## What you should do
Up to and including the line with "of a tile, and", output the records exactly as they appear.

== Data for this task

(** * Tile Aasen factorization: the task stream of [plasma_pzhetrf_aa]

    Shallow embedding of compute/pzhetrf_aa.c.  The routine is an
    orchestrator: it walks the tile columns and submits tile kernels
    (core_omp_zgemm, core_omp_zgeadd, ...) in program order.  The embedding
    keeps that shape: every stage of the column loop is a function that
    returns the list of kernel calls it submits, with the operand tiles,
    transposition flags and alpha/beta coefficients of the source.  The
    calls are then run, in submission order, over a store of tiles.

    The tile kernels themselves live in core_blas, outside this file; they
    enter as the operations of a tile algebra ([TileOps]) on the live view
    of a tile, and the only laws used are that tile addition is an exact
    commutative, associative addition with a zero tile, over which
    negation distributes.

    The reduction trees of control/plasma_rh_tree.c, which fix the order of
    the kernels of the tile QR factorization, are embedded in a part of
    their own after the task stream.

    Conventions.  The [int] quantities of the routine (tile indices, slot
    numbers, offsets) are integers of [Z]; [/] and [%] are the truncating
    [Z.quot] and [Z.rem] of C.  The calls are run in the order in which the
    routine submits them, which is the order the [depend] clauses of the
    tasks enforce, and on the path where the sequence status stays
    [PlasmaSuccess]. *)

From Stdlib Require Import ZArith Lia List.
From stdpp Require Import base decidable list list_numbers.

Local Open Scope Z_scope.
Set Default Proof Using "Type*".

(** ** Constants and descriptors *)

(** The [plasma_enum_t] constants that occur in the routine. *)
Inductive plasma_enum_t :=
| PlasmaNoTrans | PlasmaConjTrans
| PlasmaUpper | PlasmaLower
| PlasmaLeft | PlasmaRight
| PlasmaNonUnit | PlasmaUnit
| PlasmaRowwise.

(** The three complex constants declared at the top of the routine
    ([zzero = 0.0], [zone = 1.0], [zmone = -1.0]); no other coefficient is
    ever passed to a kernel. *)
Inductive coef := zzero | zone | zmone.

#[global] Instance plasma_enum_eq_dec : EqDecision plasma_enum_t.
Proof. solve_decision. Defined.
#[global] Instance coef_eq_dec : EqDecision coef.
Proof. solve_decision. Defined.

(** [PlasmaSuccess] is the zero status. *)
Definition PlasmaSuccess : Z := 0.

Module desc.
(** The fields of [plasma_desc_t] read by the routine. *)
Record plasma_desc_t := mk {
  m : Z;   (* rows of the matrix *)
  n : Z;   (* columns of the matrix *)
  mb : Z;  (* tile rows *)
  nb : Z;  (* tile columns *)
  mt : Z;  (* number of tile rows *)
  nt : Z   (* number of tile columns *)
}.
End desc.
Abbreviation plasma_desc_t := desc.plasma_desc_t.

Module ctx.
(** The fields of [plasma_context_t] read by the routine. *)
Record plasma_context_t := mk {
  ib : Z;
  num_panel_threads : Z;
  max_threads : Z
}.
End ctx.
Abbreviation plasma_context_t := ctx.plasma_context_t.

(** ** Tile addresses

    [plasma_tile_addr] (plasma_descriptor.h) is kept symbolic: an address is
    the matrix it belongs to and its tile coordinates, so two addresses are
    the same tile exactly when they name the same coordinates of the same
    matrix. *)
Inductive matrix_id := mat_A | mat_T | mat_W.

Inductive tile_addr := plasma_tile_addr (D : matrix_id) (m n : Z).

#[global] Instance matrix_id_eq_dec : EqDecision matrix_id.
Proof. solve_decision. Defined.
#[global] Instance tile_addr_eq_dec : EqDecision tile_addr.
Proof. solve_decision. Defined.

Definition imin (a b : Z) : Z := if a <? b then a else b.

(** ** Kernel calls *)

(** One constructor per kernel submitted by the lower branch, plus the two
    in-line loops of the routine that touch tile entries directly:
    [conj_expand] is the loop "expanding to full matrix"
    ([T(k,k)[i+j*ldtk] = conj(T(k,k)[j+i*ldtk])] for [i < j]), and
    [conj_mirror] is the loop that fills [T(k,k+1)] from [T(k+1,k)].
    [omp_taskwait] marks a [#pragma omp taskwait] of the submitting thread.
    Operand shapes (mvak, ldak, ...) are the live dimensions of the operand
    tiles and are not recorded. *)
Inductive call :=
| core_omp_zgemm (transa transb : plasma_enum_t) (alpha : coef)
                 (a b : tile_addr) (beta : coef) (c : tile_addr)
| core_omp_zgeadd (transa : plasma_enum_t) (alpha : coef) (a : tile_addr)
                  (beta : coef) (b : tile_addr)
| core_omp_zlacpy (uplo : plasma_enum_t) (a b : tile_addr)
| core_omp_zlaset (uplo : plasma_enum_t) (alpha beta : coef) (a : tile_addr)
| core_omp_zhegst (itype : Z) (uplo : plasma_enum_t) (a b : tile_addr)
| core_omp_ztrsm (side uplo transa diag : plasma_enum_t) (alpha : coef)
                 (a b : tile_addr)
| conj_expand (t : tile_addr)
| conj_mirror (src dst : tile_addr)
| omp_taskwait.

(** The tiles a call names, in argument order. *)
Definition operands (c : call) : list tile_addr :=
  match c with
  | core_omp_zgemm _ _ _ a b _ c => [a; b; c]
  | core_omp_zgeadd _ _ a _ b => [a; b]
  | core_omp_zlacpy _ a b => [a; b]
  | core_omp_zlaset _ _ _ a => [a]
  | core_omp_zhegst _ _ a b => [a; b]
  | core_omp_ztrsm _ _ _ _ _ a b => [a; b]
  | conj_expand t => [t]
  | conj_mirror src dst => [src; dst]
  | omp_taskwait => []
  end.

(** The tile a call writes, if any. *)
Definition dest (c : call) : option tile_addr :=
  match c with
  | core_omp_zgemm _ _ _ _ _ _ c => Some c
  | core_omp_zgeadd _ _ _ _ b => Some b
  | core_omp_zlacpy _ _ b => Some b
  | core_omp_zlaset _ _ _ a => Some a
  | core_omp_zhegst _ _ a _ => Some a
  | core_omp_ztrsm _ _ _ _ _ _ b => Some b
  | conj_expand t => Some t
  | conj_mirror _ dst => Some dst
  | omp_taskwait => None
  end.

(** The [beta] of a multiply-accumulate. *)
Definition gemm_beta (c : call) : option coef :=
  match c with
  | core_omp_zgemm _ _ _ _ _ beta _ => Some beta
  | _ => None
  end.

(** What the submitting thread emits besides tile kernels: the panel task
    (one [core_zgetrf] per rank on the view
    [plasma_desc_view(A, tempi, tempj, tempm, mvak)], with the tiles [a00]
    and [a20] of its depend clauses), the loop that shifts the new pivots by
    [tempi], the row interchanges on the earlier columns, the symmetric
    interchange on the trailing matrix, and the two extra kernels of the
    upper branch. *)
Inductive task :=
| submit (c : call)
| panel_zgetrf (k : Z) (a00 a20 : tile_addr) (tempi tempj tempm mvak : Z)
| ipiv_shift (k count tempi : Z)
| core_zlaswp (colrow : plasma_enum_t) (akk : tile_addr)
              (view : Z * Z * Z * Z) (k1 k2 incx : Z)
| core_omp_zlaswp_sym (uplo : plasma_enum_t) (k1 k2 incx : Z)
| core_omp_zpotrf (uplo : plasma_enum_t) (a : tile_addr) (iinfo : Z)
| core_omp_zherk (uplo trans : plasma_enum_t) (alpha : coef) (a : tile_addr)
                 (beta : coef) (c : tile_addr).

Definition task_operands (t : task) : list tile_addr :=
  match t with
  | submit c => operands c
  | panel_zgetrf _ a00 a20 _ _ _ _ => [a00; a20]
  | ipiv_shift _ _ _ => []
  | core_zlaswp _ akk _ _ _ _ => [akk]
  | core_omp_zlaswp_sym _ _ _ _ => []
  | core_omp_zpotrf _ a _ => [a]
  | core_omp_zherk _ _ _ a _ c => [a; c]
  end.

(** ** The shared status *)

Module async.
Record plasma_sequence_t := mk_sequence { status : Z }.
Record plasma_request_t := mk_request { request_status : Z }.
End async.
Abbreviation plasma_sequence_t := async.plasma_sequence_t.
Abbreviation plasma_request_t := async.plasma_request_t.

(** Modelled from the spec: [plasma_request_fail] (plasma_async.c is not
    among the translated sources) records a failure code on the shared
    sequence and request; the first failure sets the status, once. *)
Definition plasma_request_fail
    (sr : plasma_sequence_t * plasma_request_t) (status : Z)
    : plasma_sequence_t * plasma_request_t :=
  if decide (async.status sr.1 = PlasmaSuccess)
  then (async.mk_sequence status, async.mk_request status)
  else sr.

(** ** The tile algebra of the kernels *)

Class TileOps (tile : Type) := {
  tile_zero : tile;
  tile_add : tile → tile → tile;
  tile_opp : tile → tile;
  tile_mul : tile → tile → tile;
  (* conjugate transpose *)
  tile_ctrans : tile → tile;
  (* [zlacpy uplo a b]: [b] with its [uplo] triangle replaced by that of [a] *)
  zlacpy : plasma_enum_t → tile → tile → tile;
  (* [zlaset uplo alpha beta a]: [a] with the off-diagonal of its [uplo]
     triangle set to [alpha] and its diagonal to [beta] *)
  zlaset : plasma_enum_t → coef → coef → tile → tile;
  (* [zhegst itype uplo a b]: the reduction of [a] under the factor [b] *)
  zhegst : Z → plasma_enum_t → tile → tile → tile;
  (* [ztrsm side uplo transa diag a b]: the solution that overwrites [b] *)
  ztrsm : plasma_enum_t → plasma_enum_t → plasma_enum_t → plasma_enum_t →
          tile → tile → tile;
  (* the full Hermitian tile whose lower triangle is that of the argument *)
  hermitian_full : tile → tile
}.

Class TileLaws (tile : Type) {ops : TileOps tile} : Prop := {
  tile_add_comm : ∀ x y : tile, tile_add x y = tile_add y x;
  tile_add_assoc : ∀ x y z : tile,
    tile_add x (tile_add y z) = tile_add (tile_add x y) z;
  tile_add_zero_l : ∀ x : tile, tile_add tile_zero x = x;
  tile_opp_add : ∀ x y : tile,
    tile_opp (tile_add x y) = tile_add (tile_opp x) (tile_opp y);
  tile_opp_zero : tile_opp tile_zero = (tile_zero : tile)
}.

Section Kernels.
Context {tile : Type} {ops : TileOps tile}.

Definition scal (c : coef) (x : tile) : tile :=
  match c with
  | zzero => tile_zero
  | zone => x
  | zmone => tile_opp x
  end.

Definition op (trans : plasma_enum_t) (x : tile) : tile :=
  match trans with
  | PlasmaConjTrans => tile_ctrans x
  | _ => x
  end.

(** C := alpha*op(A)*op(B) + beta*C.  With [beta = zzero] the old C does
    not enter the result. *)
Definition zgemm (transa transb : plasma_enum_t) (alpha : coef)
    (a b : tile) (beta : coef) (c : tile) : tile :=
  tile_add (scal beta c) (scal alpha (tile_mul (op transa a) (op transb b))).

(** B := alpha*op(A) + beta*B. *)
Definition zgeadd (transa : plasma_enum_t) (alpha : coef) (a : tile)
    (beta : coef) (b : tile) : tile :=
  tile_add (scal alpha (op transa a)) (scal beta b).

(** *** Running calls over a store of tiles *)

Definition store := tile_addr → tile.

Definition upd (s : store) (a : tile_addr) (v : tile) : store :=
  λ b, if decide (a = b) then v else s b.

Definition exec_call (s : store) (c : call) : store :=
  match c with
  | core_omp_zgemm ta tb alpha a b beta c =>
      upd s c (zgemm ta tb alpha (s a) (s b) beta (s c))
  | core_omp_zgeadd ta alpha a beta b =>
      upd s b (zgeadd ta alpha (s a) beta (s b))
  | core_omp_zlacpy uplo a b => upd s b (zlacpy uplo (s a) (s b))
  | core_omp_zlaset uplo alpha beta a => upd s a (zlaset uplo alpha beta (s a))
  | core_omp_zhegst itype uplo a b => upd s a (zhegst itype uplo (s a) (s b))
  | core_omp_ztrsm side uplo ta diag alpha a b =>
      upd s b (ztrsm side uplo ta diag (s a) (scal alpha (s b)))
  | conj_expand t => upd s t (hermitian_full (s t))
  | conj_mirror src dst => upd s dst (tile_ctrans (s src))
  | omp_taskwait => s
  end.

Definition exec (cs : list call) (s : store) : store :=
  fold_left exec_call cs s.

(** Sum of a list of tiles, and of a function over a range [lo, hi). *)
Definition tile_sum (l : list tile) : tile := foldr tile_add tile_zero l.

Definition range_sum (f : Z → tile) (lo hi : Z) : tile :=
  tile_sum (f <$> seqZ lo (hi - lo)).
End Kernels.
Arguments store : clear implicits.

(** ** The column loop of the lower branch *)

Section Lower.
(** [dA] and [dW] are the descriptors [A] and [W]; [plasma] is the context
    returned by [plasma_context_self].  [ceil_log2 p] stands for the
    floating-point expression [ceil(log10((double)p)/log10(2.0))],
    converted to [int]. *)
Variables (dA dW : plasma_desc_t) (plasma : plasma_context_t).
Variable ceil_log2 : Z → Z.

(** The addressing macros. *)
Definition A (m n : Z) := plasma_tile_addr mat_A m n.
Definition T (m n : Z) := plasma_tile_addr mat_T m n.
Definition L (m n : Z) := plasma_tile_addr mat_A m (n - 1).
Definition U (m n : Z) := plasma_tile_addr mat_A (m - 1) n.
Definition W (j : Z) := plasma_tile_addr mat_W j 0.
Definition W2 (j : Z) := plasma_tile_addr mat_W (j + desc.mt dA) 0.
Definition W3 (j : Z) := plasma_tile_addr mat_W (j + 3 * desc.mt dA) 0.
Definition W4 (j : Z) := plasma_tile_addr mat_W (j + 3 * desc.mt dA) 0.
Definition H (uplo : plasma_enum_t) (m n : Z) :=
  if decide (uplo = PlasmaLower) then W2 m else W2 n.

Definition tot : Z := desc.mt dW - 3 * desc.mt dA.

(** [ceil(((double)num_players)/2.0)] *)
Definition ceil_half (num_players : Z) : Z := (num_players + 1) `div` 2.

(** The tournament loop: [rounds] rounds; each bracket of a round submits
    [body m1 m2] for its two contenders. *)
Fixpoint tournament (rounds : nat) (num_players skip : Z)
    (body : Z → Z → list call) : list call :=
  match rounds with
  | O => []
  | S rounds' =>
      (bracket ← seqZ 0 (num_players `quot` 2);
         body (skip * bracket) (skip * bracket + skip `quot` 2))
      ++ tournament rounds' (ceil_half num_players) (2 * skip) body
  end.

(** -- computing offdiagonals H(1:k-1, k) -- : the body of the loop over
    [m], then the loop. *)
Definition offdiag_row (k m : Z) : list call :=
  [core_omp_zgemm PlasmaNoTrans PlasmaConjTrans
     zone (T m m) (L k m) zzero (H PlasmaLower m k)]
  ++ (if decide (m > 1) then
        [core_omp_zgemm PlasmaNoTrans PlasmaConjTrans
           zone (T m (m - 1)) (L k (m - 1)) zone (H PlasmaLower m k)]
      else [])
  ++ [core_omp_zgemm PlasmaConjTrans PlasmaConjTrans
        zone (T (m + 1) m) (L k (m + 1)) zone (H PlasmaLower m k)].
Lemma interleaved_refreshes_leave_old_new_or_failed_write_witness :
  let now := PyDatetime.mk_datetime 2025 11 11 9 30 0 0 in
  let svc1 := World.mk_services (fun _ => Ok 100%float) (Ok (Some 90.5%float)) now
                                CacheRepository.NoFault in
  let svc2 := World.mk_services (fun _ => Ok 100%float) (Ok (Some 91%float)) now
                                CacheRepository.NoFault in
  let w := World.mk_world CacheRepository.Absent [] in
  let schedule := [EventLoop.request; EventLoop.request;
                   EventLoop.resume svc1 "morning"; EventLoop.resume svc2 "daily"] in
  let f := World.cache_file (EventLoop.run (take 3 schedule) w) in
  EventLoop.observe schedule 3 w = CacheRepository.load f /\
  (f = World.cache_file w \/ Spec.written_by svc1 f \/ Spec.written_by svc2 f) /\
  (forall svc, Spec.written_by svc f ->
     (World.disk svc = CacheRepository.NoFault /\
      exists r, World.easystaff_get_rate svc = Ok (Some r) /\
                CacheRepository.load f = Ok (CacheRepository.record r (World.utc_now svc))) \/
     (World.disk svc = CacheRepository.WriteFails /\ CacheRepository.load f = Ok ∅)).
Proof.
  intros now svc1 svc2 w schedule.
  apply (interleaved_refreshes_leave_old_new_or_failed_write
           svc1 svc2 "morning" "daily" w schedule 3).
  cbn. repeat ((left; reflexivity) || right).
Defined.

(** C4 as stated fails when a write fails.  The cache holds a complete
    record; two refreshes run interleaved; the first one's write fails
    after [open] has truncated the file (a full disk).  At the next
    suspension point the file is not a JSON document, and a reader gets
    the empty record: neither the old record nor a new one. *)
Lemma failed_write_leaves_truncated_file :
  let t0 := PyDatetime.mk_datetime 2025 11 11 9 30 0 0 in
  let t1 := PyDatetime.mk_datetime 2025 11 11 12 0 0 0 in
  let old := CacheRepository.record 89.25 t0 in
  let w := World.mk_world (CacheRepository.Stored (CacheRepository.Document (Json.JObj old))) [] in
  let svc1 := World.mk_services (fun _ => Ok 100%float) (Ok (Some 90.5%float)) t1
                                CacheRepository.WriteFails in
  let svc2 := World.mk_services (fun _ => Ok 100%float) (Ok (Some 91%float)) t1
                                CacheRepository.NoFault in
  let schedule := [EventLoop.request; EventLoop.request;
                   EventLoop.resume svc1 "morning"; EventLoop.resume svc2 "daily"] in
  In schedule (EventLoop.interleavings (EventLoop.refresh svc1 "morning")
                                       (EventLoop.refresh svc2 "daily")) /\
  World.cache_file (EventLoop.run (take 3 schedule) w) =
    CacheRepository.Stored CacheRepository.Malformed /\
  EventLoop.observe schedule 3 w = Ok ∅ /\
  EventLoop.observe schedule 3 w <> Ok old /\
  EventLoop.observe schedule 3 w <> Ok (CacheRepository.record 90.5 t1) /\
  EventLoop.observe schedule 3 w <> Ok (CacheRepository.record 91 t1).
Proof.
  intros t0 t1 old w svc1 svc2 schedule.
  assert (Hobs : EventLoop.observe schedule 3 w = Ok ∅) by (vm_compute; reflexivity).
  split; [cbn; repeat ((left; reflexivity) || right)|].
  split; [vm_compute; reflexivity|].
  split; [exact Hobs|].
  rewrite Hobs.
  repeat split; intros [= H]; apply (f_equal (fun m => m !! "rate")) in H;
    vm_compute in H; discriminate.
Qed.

====

## Task output
(** * Tile Aasen factorization: the task stream of [plasma_pzhetrf_aa]

    Shallow embedding of compute/pzhetrf_aa.c.  The routine is an
    orchestrator: it walks the tile columns and submits tile kernels
    (core_omp_zgemm, core_omp_zgeadd, ...) in program order.  The embedding
    keeps that shape: every stage of the column loop is a function that
    returns the list of kernel calls it submits, with the operand tiles,
    transposition flags and alpha/beta coefficients of the source.  The
    calls are then run, in submission order, over a store of tiles.

    The tile kernels themselves live in core_blas, outside this file; they
    enter as the operations of a tile algebra ([TileOps]) on the live view
    of a tile, and the only laws used are that tile addition is an exact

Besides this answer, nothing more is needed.